At the risk of sounding like I only read two publications, the New York Times and Adbusters, I will expound up on something that I read from Tuesday’s Times.
Herbert Muschamp wrote an article about one of the plans proposed for the rebuilding of Ground Zero (the area where the twin towers were located). He speaks about a group called “Think” and their plans for making the space a cultural area, home to “a vertically organized complex of cultural and educational buildings, including a conference center, concert hall, library and an interpretive museum about the events of 9/11.”
Muschamp continually reiterates the idea that this new plan is, in itself, art. It brings culture to the city at large. It welcomes all citizens to bask in its statement and in its symbolic mingling of a monument to the past and a center for future intellectual progress.

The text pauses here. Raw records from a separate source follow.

(** * EightBall: a shallow embedding of the language front-end

    This development embeds [eightball.c] (the editor, interpreter and
    single-pass compiler of the EightBall language) as Rocq functions over an
    explicit machine state, and proves properties of the embedded code.

    The embedding follows the Linux build of the source ([__GNUC__] defined,
    none of [A2E], [C64], [VIC20], [EXTMEM]): [int] and pointers are 32 bits
    wide.  Conventions:

    - every C global is a field of the record [state];
    - a C function [f] becomes a state transformer [f : M A]; a function that
      returns the error flag returns [bool] ([RET_ERROR] is [true]);
    - [longjmp], [exit] and behaviour that C leaves undefined are distinct
      outcomes, they are never confused with a normal return;
    - the cursor [txtPtr] is the text that remains to be read (a pointer into
      an immutable NUL-terminated buffer);
    - functions that can recurse or loop without a structural bound take a
      fuel argument; running out of fuel is the outcome [OutOfFuel]. *)

From Stdlib Require Import ZArith List String Ascii Bool Lia.
Import ListNotations.
Local Open Scope string_scope.
Local Open Scope Z_scope.

(** ** Integers and characters *)

(** A C [int] of the 32-bit build: a [Z] in [-2^31, 2^31), arithmetic wraps. *)
Definition wrap (z : Z) : Z := (z + 2147483648) mod 4294967296 - 2147483648.

(** Conversion to [unsigned char]. *)
Definition u8 (z : Z) : Z := z mod 256.

Definition code_of (c : ascii) : Z := Z.of_N (N_of_ascii c).

(** The value of a (signed) [char] read from the text. *)
Definition char_int (c : ascii) : Z :=
  let n := code_of c in if n <? 128 then n else n - 256.

Definition ascii_of_int (z : Z) : ascii := ascii_of_N (Z.to_N (u8 z)).

Definition is_nul (c : ascii) : bool := Ascii.eqb c zero.

(** [isalphach] and [isdigitch] macros. *)
Definition isalphach (c : ascii) : bool :=
  let n := code_of c in
  ((97 <=? n) && (n <=? 122)) || ((65 <=? n) && (n <=? 90)).

Definition isdigitch (c : ascii) : bool :=
  let n := code_of c in (48 <=? n) && (n <=? 57).

Definition isalnumch (c : ascii) : bool := isalphach c || isdigitch c.

(** [_pow]: x^y by repeated multiplication; the loop does not run for y <= 0. *)
Definition _pow (x y : Z) : Z := Z.iter y (fun ret => wrap (ret * x)) 1.

(** ** Reading NUL-terminated text *)

(** [*p] *)
Definition peek (p : string) : ascii :=
  match p with EmptyString => zero | String c _ => c end.

(** [*(p+1)], only read by the source when [*p] is not NUL. *)
Definition peek1 (p : string) : ascii :=
  match p with EmptyString => zero | String _ r => peek r end.

(** [p+1]; there is nothing to point at behind the terminating NUL. *)
Definition next (p : string) : option string :=
  match p with
  | EmptyString => None
  | String c r => if is_nul c then None else Some r
  end.

(** The [eatspace] macro on a cursor. *)
Fixpoint skip_spaces (p : string) : string :=
  match p with
  | String c r => if Ascii.eqb c " " then skip_spaces r else p
  | EmptyString => p
  end.

(** [strncmp (p, kw, strlen kw) == 0]: the text at [p] starts with [kw]. *)
Fixpoint starts_with (kw p : string) : bool :=
  match kw with
  | EmptyString => true
  | String k kw' =>
      match p with
      | String c r => if is_nul c then false else Ascii.eqb c k && starts_with kw' r
      | EmptyString => false
      end
  end.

Muschamp equates this center to poetry. Its part in the landscape of New York is integral-the silhouette of the Twin Towers is as much a part of New York’s “big picture” as Broadway, Chinatown or the Guggenheim Museum.
I like the idea that Muschamp presents-that the layout of a city or town is just as cultural and meaningful as a painting or a poem. I know several people in the architectural field (either practicing or studying architecture), and the way that they view space and the space that buildings create is revolutionary.
Buildings and area make an impression on viewers and citizens. Starkville is just as memorable, to me, for its spatial rendering (the campus that segues into Main Street that bleeds into back roads and railroad tracks) as it is for the people that I know here.
I think it’s vitally important to be able to find poetry, beauty or culture in more than what we typically view as “art.”
Once we, as regular citizens, allow our living spaces to make impressions upon us, we connect ourselves to more than just a single group of certain people or a specific region of the country. It is then that we connect ourselves to more than just specific buildings, and specific houses and plots of land. We learn to see ourselves as part of a great whole, as part of a collage of a country-a statement in itself.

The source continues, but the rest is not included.